▸ **DATA FOR THIS TASK**
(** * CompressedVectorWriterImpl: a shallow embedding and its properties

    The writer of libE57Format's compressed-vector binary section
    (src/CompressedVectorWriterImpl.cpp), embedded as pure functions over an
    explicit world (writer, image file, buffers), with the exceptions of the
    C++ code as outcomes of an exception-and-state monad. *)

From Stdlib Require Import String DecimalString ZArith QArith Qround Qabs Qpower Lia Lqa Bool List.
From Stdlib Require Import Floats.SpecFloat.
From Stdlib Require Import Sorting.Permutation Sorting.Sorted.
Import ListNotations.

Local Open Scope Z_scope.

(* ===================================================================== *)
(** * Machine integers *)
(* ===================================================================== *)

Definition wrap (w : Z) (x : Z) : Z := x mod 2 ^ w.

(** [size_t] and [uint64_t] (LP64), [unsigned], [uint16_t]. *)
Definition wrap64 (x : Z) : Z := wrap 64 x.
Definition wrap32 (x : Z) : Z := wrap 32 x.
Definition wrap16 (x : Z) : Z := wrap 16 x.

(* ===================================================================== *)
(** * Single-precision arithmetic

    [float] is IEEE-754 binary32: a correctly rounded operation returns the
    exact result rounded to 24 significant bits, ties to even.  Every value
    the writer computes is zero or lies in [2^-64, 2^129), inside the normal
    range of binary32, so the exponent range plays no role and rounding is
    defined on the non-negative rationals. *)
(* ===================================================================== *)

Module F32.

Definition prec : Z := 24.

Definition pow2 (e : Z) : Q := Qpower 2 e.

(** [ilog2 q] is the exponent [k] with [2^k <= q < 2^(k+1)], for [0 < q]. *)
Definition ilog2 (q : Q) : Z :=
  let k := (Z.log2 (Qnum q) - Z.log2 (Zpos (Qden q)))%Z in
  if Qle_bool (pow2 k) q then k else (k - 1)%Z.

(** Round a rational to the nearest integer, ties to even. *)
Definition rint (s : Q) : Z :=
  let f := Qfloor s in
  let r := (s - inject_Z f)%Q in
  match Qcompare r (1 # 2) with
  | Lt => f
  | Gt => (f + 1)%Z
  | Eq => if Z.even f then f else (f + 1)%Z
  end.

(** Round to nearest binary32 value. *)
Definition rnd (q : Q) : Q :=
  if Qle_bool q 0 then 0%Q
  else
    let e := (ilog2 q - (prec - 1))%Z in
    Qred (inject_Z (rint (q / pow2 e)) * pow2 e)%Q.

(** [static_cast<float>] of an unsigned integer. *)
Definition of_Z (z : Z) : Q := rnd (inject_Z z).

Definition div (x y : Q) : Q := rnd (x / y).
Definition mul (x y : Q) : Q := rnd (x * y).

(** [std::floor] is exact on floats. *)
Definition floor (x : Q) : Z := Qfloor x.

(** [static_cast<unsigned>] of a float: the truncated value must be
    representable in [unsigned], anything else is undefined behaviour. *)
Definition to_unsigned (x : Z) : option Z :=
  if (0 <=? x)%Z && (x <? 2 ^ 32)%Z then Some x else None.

▸ **EXERCISE DESCRIPTION**
Copy the records above exactly as they appear.

▸ **TASK RESULT**
(** * CompressedVectorWriterImpl: a shallow embedding and its properties

    The writer of libE57Format's compressed-vector binary section
    (src/CompressedVectorWriterImpl.cpp), embedded as pure functions over an
    explicit world (writer, image file, buffers), with the exceptions of the
    C++ code as outcomes of an exception-and-state monad. *)

From Stdlib Require Import String DecimalString ZArith QArith Qround Qabs Qpower Lia Lqa Bool List.
From Stdlib Require Import Floats.SpecFloat.
From Stdlib Require Import Sorting.Permutation Sorting.Sorted.
Import ListNotations.

Local Open Scope Z_scope.

(* ===================================================================== *)
(** * Machine integers *)
(* ===================================================================== *)

Definition wrap (w : Z) (x : Z) : Z := x mod 2 ^ w.

(** [size_t] and [uint64_t] (LP64), [unsigned], [uint16_t]. *)
Definition wrap64 (x : Z) : Z := wrap 64 x.
Definition wrap32 (x : Z) : Z := wrap 32 x.
Definition wrap16 (x : Z) : Z := wrap 16 x.

(* ===================================================================== *)
(** * Single-precision arithmetic

    [float] is IEEE-754 binary32: a correctly rounded operation returns the
    exact result rounded to 24 significant bits, ties to even.  Every value
    the writer computes is zero or lies in [2^-64, 2^129), inside the normal
    range of binary32, so the exponent range plays no role and rounding is
    defined on the non-negative rationals. *)
(* ===================================================================== *)

Module F32.

Definition prec : Z := 24.

Definition pow2 (e : Z) : Q := Qpower 2 e.

(** [ilog2 q] is the exponent [k] with [2^k <= q < 2^(k+1)], for [0 < q]. *)
Definition ilog2 (q : Q) : Z :=
  let k := (Z.log2 (Qnum q) - Z.log2 (Zpos (Qden q)))%Z in
  if Qle_bool (pow2 k) q then k else (k - 1)%Z.

(** Round a rational to the nearest integer, ties to even. *)
Definition rint (s : Q) : Z :=
  let f := Qfloor s in
  let r := (s - inject_Z f)%Q in
  match Qcompare r (1 # 2) with
  | Lt => f
  | Gt => (f + 1)%Z
  | Eq => if Z.even f then f else (f + 1)%Z
  end.

(** Round to nearest binary32 value. *)
Definition rnd (q : Q) : Q :=
  if Qle_bool q 0 then 0%Q
  else
    let e := (ilog2 q - (prec - 1))%Z in
    Qred (inject_Z (rint (q / pow2 e)) * pow2 e)%Q.

(** [static_cast<float>] of an unsigned integer. *)
Definition of_Z (z : Z) : Q := rnd (inject_Z z).

Definition div (x y : Q) : Q := rnd (x / y).
Definition mul (x y : Q) : Q := rnd (x * y).

(** [std::floor] is exact on floats. *)
Definition floor (x : Q) : Z := Qfloor x.

(** [static_cast<unsigned>] of a float: the truncated value must be
    representable in [unsigned], anything else is undefined behaviour. *)
Definition to_unsigned (x : Z) : option Z :=
  if (0 <=? x)%Z && (x <? 2 ^ 32)%Z then Some x else None.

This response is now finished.